### Activity
Below are some records; quote exactly the lines from the one that contains "Lemma numtail_hex_ok fuel" through the one that contains "i r; [done|].", inclusive, and no others.

### Excerpted records
###

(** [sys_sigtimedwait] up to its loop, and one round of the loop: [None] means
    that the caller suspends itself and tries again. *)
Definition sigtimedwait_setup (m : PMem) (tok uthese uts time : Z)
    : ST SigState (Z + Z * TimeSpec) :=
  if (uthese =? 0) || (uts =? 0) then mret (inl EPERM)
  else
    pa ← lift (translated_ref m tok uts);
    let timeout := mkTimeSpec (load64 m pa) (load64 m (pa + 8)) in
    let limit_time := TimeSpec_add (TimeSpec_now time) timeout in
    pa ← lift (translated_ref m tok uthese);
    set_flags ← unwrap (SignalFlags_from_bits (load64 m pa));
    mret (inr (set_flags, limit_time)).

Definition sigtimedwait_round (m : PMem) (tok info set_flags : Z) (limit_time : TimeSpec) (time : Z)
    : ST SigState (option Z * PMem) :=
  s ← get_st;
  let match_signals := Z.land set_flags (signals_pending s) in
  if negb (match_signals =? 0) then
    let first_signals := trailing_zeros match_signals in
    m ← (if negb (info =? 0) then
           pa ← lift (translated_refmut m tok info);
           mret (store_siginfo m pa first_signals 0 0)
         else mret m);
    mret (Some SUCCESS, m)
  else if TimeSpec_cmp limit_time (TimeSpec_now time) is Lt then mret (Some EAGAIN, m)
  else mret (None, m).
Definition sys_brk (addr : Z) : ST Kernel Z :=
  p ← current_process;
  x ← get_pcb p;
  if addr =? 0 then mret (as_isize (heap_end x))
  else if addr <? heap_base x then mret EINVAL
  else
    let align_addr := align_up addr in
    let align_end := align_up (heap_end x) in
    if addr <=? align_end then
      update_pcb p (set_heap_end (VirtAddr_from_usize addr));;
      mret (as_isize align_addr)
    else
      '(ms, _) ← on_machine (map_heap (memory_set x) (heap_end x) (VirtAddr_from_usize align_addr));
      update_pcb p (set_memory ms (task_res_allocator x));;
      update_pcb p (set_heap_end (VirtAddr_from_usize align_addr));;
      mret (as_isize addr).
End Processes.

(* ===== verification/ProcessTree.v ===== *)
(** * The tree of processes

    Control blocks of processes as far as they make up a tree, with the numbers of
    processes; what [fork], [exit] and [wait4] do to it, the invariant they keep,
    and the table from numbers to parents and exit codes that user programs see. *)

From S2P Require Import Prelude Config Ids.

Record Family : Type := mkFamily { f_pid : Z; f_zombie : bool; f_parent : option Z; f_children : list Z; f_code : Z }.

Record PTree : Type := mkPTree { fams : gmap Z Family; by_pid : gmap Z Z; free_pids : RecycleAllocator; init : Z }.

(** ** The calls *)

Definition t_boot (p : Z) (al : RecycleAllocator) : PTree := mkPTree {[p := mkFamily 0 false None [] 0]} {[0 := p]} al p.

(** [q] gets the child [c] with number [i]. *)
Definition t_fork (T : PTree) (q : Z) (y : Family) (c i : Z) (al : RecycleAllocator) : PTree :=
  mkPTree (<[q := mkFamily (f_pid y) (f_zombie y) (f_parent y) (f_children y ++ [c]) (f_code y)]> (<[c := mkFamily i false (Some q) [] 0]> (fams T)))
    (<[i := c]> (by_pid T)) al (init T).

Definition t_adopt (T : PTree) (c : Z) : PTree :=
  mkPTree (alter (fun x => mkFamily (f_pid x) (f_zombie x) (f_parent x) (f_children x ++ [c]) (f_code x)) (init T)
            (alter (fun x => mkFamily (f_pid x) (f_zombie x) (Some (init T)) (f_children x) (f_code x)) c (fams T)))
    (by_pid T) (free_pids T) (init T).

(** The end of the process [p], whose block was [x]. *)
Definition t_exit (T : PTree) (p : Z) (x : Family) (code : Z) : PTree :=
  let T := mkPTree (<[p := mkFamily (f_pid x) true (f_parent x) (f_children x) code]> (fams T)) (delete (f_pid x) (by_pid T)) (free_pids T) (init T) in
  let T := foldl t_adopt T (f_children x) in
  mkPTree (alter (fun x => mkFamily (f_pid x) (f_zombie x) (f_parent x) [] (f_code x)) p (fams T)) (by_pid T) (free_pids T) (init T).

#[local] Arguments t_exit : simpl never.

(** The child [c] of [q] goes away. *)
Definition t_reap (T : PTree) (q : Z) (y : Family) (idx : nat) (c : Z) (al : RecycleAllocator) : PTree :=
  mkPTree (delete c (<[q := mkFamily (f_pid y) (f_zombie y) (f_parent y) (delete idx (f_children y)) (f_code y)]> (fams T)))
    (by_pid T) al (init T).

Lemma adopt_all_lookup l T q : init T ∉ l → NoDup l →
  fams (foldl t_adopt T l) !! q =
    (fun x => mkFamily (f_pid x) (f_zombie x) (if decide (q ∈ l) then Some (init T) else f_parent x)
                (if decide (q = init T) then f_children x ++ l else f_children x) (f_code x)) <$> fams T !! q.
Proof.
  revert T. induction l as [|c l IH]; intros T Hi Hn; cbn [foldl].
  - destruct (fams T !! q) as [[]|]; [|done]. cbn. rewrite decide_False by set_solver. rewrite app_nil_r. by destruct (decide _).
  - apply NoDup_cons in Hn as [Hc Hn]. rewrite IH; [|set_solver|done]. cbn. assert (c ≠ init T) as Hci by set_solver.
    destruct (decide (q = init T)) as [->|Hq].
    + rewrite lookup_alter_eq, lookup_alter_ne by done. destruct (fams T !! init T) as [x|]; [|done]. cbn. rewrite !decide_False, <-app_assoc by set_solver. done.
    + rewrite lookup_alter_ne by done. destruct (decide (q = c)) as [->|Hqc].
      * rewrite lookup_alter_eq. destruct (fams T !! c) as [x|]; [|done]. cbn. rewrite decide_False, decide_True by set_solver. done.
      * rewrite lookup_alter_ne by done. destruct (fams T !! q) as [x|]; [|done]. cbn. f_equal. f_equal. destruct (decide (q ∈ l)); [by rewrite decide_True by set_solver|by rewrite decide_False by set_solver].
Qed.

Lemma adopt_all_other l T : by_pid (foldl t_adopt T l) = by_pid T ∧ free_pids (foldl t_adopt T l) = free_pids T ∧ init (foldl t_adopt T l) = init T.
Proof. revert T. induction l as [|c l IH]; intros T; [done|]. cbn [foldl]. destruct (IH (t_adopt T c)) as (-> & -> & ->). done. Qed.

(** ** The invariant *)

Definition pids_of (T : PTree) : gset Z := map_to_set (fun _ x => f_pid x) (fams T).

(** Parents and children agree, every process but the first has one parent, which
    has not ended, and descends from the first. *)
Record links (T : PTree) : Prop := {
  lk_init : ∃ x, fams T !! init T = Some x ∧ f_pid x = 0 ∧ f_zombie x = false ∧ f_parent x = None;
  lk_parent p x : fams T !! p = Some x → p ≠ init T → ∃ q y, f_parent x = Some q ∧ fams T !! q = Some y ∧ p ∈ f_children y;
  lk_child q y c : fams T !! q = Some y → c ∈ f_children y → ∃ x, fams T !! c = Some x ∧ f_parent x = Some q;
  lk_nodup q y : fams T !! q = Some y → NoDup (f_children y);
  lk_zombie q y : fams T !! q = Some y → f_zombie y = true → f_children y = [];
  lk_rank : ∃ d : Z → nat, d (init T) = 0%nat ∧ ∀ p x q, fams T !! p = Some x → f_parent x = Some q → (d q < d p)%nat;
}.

###

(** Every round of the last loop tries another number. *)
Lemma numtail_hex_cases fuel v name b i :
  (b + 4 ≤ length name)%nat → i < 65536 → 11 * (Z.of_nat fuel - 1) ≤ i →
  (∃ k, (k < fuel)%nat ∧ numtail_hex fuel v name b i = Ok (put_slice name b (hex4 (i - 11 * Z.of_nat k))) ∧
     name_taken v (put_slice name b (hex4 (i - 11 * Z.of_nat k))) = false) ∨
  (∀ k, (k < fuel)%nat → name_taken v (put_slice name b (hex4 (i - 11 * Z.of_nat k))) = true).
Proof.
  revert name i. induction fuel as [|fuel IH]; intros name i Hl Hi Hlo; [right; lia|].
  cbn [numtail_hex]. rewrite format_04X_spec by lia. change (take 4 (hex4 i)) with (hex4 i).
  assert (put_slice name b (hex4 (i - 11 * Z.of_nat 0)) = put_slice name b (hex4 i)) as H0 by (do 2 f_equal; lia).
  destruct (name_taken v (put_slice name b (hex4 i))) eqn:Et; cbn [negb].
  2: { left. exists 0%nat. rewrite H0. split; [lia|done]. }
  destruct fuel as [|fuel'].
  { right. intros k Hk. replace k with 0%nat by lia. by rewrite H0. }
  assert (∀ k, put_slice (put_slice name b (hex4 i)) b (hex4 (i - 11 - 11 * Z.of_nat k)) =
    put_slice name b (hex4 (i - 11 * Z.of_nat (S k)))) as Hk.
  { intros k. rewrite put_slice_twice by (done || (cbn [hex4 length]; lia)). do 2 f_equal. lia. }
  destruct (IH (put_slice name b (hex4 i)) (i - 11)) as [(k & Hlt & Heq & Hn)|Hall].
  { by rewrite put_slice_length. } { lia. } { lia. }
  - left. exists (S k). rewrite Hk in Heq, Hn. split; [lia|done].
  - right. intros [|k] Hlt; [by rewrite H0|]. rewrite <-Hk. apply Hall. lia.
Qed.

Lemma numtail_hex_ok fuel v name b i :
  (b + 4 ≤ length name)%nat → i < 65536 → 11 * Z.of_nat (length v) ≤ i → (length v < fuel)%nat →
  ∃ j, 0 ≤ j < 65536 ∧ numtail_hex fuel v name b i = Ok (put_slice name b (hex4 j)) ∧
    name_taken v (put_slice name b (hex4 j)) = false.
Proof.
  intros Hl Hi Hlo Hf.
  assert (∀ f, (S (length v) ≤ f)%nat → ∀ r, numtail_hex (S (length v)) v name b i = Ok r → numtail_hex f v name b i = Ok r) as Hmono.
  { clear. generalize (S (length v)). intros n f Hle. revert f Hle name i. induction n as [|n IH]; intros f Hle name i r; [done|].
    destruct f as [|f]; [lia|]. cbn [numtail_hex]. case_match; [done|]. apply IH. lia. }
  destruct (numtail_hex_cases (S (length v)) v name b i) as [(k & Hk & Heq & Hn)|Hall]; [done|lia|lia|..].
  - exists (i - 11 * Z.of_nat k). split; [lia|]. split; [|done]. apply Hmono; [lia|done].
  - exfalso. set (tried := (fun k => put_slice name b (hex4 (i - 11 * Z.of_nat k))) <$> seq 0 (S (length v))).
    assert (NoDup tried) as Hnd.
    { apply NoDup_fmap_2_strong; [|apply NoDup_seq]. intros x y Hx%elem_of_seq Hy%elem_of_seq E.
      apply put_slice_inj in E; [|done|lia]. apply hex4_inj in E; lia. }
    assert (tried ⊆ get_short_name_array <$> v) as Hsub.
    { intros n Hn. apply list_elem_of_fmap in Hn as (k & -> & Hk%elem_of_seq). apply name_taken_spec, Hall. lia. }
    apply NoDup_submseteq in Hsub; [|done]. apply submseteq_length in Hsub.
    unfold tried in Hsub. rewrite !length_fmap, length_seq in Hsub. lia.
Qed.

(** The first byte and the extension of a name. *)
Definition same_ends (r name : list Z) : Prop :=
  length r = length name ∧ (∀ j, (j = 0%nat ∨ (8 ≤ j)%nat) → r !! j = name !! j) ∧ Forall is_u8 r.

###

### Worked solution
Lemma numtail_hex_ok fuel v name b i :
  (b + 4 ≤ length name)%nat → i < 65536 → 11 * Z.of_nat (length v) ≤ i → (length v < fuel)%nat →
  ∃ j, 0 ≤ j < 65536 ∧ numtail_hex fuel v name b i = Ok (put_slice name b (hex4 j)) ∧
    name_taken v (put_slice name b (hex4 j)) = false.
Proof.
  intros Hl Hi Hlo Hf.
  assert (∀ f, (S (length v) ≤ f)%nat → ∀ r, numtail_hex (S (length v)) v name b i = Ok r → numtail_hex f v name b i = Ok r) as Hmono.
  { clear. generalize (S (length v)). intros n f Hle. revert f Hle name i. induction n as [|n IH]; intros f Hle name i r; [done|].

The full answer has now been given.